Stored data:
BEGIN
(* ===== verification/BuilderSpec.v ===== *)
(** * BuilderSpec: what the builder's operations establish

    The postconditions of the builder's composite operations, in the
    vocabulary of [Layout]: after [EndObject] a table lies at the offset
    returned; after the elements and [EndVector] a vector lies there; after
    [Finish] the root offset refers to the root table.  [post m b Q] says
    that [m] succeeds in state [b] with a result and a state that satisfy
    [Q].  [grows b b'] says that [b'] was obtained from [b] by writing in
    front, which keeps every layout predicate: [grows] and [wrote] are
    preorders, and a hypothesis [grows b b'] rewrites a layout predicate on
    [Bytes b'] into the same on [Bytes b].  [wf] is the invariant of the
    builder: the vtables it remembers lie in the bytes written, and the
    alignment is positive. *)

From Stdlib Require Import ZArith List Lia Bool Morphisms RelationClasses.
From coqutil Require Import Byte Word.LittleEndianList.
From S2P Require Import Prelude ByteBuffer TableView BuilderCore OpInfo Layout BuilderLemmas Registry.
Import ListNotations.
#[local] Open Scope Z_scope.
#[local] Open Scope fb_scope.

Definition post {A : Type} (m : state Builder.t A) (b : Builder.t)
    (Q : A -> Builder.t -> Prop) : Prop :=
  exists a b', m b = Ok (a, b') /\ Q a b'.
END
-- Work order --
Select and copy every line from the records that includes the word "Require".

-- Answer area --
From Stdlib Require Import ZArith List Lia Bool Morphisms RelationClasses.
From coqutil Require Import Byte Word.LittleEndianList.
From S2P Require Import Prelude ByteBuffer TableView BuilderCore OpInfo Layout BuilderLemmas Registry.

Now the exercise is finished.